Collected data
(** X3. The loop has no bound of its own: when every page is full (200
    with at least [page_size] incidents, which any 200 page is when
    [page_size] is zero or negative), no number of turns ends the fetch,
    and every turn sends a request. *)
Theorem fetch_never_ends (pages : nat → list json) (fuel : nat) :
  (∀ i, full_page w caid since_timestamp page_size (1 + Z.of_nat i) (pages i)) →
  fetch_all_incidents_with_pagination w caid since_timestamp page_size fuel =
  ((λ i, page_request w caid since_timestamp page_size (1 + Z.of_nat i))
     <$> seq 0 fuel,
   None).
Proof.
  intros Hfull. unfold fetch_all_incidents_with_pagination.
  pose proof (fetch_loop_full_prefix (pages <$> seq 0 fuel) 0 1 []) as Hloop.
  rewrite length_fmap, length_seq, Nat.add_0_r in Hloop.
  rewrite Hloop; [by rewrite app_nil_r|].
  intros i items Hi. apply list_lookup_fmap_Some in Hi as (j & -> & Hj).
  apply lookup_seq in Hj as [-> _]. apply Hfull.
Qed.

(** X4. A page that answers 200 with a body the loop cannot use (no
    JSON: [ValueError]; a true number or [true]: [TypeError]) makes the
    whole fetch raise: the incidents of the full pages before it are not
    returned, unlike after a page that answers with another status. *)
Theorem fetch_unusable_page_raises (full : list (list json)) (e : exn)
    (fuel : nat) :
  (∀ i items, full !! i = Some items →
     full_page w caid since_timestamp page_size (1 + Z.of_nat i) items) →
  status_code (http_get w (page_request w caid since_timestamp page_size
                                        (1 + Z.of_nat (length full)))) = 200 →
  response_json (http_get w (page_request w caid since_timestamp page_size
                                          (1 + Z.of_nat (length full))))
    ≫= page_incidents = Raise e →
  (length full < fuel)%nat →
  fetch_all_incidents_with_pagination w caid since_timestamp page_size fuel =
  ((λ i, page_request w caid since_timestamp page_size (1 + Z.of_nat i))
     <$> seq 0 (S (length full)),
   Some (Raise e)).
Proof.
  intros Hfull Hst Hbody Hfuel. unfold fetch_all_incidents_with_pagination.
  rewrite seq_S, fmap_app.
  replace fuel with (length full + S (fuel - S (length full)))%nat by lia.
  rewrite (fetch_loop_full_prefix full _ 1 [] Hfull).
  cbn [fetch_loop]. rewrite Hst. cbn [Z.eqb Pos.eqb]. rewrite Hbody. done.
Qed.

End fetch_more.

Lemma fetch_never_ends_witness :
  fetch_all_incidents_with_pagination
    (sample_world credentials always_empty) (VStr "1234") None 0 3 =
  ([page_request (sample_world credentials always_empty) (VStr "1234") None 0 1;
    page_request (sample_world credentials always_empty) (VStr "1234") None 0 2;
    page_request (sample_world credentials always_empty) (VStr "1234") None 0 3],
   None).
Proof.
  apply (fetch_never_ends (sample_world credentials always_empty)
           (VStr "1234") None 0 (λ _, []) 3).
  intros i. unfold full_page. simpl.
  split; [reflexivity|]. split; [|lia].
  eexists. split; reflexivity.
Defined.

Lemma fetch_unusable_page_raises_witness :
  fetch_all_incidents_with_pagination
    (sample_world credentials garbled_second) (VStr "1234") None 2 5 =
  ([page_request (sample_world credentials garbled_second) (VStr "1234") None 2 1;
    page_request (sample_world credentials garbled_second) (VStr "1234") None 2 2],
   Some (Raise ValueError)).
Proof.
  apply (fetch_unusable_page_raises (sample_world credentials garbled_second)
           (VStr "1234") None 2
           [[sample_incident "1.2.3.4" ["bot"] "evil.example.com";
             sample_incident "9.9.9.9" [] "a.example.com"]]
           ValueError 5).
  - intros [|i] items Hi; simpl in Hi; [|by destruct i].
    injection Hi as <-. unfold full_page. simpl.
    split; [reflexivity|]. split; [|lia].
    eexists. split; reflexivity.
  - reflexivity.
  - reflexivity.
  - simpl. lia.
Defined.

(** ** What the flat files hold *)

Lemma sorted_Sorted (xs : gset string) : Sorted String.le (sorted xs).
Proof. apply (Sorted_merge_sort _). Qed.

Lemma sorted_NoDup (xs : gset string) : NoDup (sorted xs).
Proof. rewrite sorted_Permutation. apply NoDup_elements. Qed.

(** The lines written for a set without blank entries are its entries,
    in increasing order and once each. *)
Lemma write_entries_lines (xs : gset string) :
  set_Forall (λ x, nonblank x) xs →
  write_entries xs = write_lines (sorted xs).
Proof.
  intros Hxs. unfold write_entries. f_equal.
  assert (Forall (λ x, nonblank x) (sorted xs)) as Hall.
  { apply Forall_forall. intros x Hx%elem_of_sorted. by apply Hxs. }
  induction Hall as [|x l Hx Hl IH]; [done|].
  by rewrite filter_cons_True, IH.
Qed.

Lemma merged_entries_clean (existing : option string) (new : gset string) :
  clean_set new →
  set_Forall (λ x, clean_entry x ∧ nonblank x)
    (from_option read_entries ∅ existing ∪ filter (λ x, nonblank x) new).
Proof.
  intros Hclean x [Hx|[Hnb Hx]%elem_of_filter]%elem_of_union.
  - destruct existing as [content|]; simpl in Hx; [|set_solver].
    by apply read_entries_clean in Hx.
  - split; [by apply Hclean|done].
Qed.

(** The lines of a flat file written for a set of clean entries. *)
Lemma flat_file_lines (all : gset string) :
  set_Forall (λ x, clean_entry x ∧ nonblank x) all →
  write_entries all = write_lines (sorted all) ∧
  readlines (write_lines (sorted all)) = (λ x, x +:+ newline) <$> sorted all ∧
  Sorted String.le (sorted all) ∧ NoDup (sorted all) ∧
  Forall (λ x, nonblank x ∧ clean_entry x) (sorted all).
Proof.
  intros Hall.
  assert (Forall (λ x, nonblank x ∧ clean_entry x) (sorted all)) as Hl.
  { apply Forall_forall. intros x Hx%elem_of_sorted.
    by destruct (Hall x Hx). }
  split_and!; [| |apply sorted_Sorted|apply sorted_NoDup|done].
  - apply write_entries_lines. intros x Hx. by destruct (Hall x Hx).
  - apply readlines_write_lines. eapply Forall_impl; [exact Hl|].
    intros x [_ Hx]. by apply clean_entry_no_break.
Qed.

(** X6. The lines of the domain file.  When the new domains are blank
    or clean (stripping leaves them unchanged and they contain no line
    break), the file after [save_domains_to_file], read line by line,
    is a list of entries each followed by a line feed; the entries are
    in increasing order, without repetition, none of them blank; they
    are exactly the entries read from the previous file together with
    the new domains that are not blank; and this is the set returned. *)
Theorem save_domains_file_content `{JsonText} (σ : fs) (domains : gset string)
    (filename : option string) (now : string) :
  clean_set domains →
  let path := resolve_filename filename (now +:+ "_domain_data.txt") in
  let existing := from_option read_entries ∅ (file_text <$> σ !! path) in
  let after := save_domains_to_file domains filename now σ in
  ∃ (content : string) (l : list string),
    after = (<[path := Text content]> σ, Ok (list_to_set l)) ∧
    readlines content = (λ x, x +:+ newline) <$> l ∧
    Sorted String.le l ∧ NoDup l ∧
    Forall (λ x, nonblank x ∧ clean_entry x) l ∧
    ∀ x, x ∈ l ↔ x ∈ existing ∨ (x ∈ domains ∧ nonblank x).
Proof.
  intros Hclean path existing after. unfold after.
  rewrite save_domains_to_file_unfold. cbv zeta.
  fold path. rewrite existing_entries. fold existing.
  set (all := existing ∪ filter (λ d, nonblank d) domains).
  pose proof (merged_entries_clean (file_text <$> σ !! path) domains Hclean)
    as Hall.
  fold existing all in Hall.
  destruct (flat_file_lines all Hall) as (Hw & Hlines & Hsorted & Hnd & Hl).
  exists (write_lines (sorted all)), (sorted all). split_and!; try done.
  - rewrite Hw. do 2 f_equal.
    apply set_eq. intros x. by rewrite elem_of_list_to_set, elem_of_sorted.
  - intros x. rewrite elem_of_sorted. unfold all.
    rewrite elem_of_union, elem_of_filter. naive_solver.
Qed.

TASK>
Only one stretch of the data above is needed. Restate it word for word, from the line containing "page_incidents = Raise e →" through the line containing "- intros [|i]", both ends included.

RESULT BELOW>
    ≫= page_incidents = Raise e →
  (length full < fuel)%nat →
  fetch_all_incidents_with_pagination w caid since_timestamp page_size fuel =
  ((λ i, page_request w caid since_timestamp page_size (1 + Z.of_nat i))
     <$> seq 0 (S (length full)),
   Some (Raise e)).
Proof.
  intros Hfull Hst Hbody Hfuel. unfold fetch_all_incidents_with_pagination.
  rewrite seq_S, fmap_app.
  replace fuel with (length full + S (fuel - S (length full)))%nat by lia.
  rewrite (fetch_loop_full_prefix full _ 1 [] Hfull).
  cbn [fetch_loop]. rewrite Hst. cbn [Z.eqb Pos.eqb]. rewrite Hbody. done.
Qed.

End fetch_more.

Lemma fetch_never_ends_witness :
  fetch_all_incidents_with_pagination
    (sample_world credentials always_empty) (VStr "1234") None 0 3 =
  ([page_request (sample_world credentials always_empty) (VStr "1234") None 0 1;
    page_request (sample_world credentials always_empty) (VStr "1234") None 0 2;
    page_request (sample_world credentials always_empty) (VStr "1234") None 0 3],
   None).
Proof.
  apply (fetch_never_ends (sample_world credentials always_empty)
           (VStr "1234") None 0 (λ _, []) 3).
  intros i. unfold full_page. simpl.
  split; [reflexivity|]. split; [|lia].
  eexists. split; reflexivity.
Defined.

Lemma fetch_unusable_page_raises_witness :
  fetch_all_incidents_with_pagination
    (sample_world credentials garbled_second) (VStr "1234") None 2 5 =
  ([page_request (sample_world credentials garbled_second) (VStr "1234") None 2 1;
    page_request (sample_world credentials garbled_second) (VStr "1234") None 2 2],
   Some (Raise ValueError)).
Proof.
  apply (fetch_unusable_page_raises (sample_world credentials garbled_second)
           (VStr "1234") None 2
           [[sample_incident "1.2.3.4" ["bot"] "evil.example.com";
             sample_incident "9.9.9.9" [] "a.example.com"]]
           ValueError 5).
  - intros [|i] items Hi; simpl in Hi; [|by destruct i].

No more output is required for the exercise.